WORK INSTRUCTION: Identify each line below that contains the word "stage", and copy it out.

RECORD EXTRACTS:
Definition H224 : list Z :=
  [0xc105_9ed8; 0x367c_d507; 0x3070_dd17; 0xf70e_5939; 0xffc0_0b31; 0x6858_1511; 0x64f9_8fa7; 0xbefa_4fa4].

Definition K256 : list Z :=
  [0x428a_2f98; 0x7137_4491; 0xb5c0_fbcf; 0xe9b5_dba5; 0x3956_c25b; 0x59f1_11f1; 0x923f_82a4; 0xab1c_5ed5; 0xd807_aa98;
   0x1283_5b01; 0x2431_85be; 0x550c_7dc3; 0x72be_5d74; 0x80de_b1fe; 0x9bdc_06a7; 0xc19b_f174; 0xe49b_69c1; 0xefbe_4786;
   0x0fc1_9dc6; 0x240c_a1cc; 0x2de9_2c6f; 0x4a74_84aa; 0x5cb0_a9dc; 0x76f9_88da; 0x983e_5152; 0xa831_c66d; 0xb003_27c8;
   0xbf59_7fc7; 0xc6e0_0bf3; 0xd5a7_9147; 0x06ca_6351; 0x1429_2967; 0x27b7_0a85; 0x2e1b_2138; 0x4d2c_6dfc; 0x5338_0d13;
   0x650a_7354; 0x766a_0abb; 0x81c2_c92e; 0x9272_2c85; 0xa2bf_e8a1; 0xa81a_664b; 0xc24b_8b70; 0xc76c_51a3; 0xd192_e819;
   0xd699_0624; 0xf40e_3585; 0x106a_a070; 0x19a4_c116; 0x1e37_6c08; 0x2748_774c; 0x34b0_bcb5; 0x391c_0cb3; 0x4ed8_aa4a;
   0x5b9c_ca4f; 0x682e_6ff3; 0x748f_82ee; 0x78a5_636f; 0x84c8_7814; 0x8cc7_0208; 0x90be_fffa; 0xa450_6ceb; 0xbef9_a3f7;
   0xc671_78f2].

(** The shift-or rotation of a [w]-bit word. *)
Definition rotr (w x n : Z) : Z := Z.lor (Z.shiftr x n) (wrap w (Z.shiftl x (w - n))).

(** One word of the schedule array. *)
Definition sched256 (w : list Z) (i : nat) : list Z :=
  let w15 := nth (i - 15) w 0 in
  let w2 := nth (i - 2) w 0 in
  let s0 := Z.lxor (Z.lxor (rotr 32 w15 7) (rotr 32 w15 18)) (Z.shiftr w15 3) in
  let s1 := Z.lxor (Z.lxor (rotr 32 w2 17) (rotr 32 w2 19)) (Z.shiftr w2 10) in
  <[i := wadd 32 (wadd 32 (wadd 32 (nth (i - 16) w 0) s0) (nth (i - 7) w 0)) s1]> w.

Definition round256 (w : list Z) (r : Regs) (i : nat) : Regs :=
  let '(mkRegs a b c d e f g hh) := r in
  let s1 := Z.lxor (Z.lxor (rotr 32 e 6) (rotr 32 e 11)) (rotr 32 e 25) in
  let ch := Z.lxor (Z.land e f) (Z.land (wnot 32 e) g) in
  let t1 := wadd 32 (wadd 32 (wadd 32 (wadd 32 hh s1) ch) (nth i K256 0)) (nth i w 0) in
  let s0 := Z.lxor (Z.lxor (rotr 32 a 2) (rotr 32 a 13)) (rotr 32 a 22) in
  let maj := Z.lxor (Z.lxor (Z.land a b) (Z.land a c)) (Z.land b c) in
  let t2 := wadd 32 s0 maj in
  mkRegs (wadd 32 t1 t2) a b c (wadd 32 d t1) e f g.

...

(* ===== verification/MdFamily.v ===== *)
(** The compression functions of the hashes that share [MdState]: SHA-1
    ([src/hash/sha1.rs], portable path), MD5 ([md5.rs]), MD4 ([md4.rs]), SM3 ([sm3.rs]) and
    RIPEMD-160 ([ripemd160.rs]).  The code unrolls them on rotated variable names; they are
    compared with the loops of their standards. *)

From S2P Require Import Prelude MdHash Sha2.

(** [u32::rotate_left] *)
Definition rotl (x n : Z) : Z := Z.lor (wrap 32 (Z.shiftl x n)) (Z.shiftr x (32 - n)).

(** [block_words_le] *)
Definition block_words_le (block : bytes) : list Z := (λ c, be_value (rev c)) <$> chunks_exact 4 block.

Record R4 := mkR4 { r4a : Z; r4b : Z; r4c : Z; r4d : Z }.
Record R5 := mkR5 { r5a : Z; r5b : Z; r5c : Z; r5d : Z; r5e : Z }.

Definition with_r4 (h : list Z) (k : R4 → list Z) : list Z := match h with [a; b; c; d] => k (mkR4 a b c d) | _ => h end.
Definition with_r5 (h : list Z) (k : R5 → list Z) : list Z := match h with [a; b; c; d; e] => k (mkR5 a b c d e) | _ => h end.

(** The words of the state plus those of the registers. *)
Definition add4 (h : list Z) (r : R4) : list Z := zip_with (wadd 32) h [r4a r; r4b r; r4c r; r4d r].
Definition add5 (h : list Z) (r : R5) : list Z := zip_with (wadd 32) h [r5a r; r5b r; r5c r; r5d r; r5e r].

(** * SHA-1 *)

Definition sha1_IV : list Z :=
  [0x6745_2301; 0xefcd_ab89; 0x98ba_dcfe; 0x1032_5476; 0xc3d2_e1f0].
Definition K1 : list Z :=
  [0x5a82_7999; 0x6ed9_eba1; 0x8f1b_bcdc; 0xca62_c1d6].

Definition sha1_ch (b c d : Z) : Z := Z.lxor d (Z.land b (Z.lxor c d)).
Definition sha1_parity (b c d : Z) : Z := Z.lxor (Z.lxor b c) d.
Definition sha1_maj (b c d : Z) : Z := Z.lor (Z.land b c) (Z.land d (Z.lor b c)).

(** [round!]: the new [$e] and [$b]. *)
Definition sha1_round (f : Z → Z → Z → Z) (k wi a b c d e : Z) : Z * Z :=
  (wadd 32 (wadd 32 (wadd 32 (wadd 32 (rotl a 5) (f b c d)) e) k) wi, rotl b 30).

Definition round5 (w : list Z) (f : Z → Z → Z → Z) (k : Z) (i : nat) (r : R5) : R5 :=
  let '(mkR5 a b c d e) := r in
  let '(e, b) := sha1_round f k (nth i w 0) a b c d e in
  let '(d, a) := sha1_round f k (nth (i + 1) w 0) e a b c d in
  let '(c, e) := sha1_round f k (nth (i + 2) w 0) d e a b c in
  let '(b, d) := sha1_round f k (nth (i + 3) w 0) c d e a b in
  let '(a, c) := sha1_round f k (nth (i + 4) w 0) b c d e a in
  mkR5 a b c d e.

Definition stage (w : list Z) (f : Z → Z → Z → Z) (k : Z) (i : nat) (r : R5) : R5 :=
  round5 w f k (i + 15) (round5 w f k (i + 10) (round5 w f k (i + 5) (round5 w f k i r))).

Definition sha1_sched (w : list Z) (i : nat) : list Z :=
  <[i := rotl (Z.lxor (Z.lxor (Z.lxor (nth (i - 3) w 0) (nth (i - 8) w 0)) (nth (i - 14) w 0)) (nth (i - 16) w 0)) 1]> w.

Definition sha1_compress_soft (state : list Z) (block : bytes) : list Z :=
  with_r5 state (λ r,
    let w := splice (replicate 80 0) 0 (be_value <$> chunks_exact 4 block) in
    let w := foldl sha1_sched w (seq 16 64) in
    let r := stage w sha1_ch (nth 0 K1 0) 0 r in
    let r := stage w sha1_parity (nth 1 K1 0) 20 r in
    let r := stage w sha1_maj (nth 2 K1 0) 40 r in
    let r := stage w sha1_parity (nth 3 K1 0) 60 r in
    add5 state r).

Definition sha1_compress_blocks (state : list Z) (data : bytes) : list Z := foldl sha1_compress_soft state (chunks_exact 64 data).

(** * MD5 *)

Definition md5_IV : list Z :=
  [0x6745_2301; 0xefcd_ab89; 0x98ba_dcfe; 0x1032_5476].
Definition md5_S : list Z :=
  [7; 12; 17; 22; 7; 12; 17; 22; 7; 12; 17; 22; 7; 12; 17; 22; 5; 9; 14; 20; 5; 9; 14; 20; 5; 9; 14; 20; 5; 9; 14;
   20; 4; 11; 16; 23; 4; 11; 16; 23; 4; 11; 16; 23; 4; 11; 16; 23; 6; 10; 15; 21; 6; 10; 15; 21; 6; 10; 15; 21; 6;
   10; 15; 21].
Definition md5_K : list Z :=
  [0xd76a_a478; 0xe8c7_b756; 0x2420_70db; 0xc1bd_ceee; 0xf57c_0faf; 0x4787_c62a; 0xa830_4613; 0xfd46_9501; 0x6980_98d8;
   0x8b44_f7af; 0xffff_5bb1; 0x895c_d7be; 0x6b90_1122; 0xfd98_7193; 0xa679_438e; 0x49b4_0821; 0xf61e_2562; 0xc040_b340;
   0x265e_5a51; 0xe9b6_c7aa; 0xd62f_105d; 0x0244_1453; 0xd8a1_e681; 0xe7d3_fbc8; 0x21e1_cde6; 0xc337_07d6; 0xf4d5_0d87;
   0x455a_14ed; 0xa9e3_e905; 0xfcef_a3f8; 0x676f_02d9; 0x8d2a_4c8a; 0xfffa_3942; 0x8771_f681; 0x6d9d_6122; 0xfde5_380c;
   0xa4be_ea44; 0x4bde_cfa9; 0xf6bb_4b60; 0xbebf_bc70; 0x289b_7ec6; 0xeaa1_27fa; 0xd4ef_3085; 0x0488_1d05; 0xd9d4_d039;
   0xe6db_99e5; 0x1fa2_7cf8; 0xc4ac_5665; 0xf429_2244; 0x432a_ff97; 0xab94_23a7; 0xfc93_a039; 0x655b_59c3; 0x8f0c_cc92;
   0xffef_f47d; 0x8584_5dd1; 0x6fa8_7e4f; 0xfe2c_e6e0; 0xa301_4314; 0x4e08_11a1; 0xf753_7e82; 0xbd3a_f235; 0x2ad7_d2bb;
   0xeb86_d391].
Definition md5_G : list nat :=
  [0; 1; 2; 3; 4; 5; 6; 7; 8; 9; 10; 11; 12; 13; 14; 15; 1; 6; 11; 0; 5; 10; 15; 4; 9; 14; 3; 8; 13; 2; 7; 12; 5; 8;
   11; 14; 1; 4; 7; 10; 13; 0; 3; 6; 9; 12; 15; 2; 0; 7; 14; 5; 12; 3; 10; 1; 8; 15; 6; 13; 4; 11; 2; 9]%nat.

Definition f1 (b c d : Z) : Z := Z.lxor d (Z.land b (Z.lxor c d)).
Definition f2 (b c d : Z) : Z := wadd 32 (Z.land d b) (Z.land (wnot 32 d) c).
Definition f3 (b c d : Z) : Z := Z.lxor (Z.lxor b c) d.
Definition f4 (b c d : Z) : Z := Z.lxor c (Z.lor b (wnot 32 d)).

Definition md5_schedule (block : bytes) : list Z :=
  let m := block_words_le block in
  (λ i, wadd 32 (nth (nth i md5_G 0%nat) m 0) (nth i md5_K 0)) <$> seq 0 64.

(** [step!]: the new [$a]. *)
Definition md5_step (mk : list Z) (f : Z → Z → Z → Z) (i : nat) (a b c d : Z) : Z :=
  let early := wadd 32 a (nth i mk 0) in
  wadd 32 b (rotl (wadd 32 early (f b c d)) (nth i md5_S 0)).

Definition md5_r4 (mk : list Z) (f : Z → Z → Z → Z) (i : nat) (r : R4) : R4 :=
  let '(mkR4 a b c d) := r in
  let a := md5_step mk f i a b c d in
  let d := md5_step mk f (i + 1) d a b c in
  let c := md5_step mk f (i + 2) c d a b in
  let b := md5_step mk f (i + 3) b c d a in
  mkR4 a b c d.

...

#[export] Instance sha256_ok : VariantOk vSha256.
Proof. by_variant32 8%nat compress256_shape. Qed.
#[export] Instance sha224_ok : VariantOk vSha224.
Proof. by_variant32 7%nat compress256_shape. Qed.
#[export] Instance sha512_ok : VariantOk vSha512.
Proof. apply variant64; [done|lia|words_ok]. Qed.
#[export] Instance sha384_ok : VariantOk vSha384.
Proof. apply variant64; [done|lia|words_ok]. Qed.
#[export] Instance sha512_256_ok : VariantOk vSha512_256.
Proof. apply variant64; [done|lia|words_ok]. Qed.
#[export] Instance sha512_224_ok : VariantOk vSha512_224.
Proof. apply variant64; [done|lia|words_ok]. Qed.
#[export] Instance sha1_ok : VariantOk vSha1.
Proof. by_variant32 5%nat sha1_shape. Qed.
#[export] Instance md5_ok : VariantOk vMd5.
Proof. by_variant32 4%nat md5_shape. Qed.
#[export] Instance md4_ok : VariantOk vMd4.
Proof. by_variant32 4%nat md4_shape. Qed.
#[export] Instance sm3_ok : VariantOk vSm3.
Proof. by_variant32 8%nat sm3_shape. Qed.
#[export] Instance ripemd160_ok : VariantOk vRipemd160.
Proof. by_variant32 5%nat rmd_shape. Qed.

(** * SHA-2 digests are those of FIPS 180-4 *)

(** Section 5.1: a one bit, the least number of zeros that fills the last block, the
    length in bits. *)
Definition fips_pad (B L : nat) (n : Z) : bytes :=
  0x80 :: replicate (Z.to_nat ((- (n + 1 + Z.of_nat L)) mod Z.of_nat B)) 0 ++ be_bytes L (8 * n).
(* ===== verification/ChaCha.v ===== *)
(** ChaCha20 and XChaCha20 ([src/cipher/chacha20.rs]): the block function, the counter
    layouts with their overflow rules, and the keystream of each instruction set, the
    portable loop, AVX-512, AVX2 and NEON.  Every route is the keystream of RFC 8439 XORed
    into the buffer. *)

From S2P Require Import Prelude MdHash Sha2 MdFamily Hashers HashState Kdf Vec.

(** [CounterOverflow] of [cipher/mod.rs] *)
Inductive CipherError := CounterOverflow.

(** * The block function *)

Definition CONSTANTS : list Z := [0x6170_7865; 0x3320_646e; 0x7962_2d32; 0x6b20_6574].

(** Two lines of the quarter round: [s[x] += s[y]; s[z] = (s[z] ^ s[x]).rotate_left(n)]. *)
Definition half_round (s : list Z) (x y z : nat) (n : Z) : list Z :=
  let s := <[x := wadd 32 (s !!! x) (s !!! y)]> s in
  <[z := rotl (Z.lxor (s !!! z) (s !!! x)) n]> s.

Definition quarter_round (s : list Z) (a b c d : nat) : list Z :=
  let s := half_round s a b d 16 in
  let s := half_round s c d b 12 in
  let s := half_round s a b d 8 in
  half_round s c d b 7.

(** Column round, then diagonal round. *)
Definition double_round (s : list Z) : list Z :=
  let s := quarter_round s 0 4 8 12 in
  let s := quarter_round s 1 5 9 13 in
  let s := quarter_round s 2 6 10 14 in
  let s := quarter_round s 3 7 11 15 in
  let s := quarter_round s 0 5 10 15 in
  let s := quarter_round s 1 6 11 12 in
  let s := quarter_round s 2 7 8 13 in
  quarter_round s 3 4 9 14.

EXPECTED ANSWER:
Definition stage (w : list Z) (f : Z → Z → Z → Z) (k : Z) (i : nat) (r : R5) : R5 :=
    let r := stage w sha1_ch (nth 0 K1 0) 0 r in
    let r := stage w sha1_parity (nth 1 K1 0) 20 r in
    let r := stage w sha1_maj (nth 2 K1 0) 40 r in
    let r := stage w sha1_parity (nth 3 K1 0) 60 r in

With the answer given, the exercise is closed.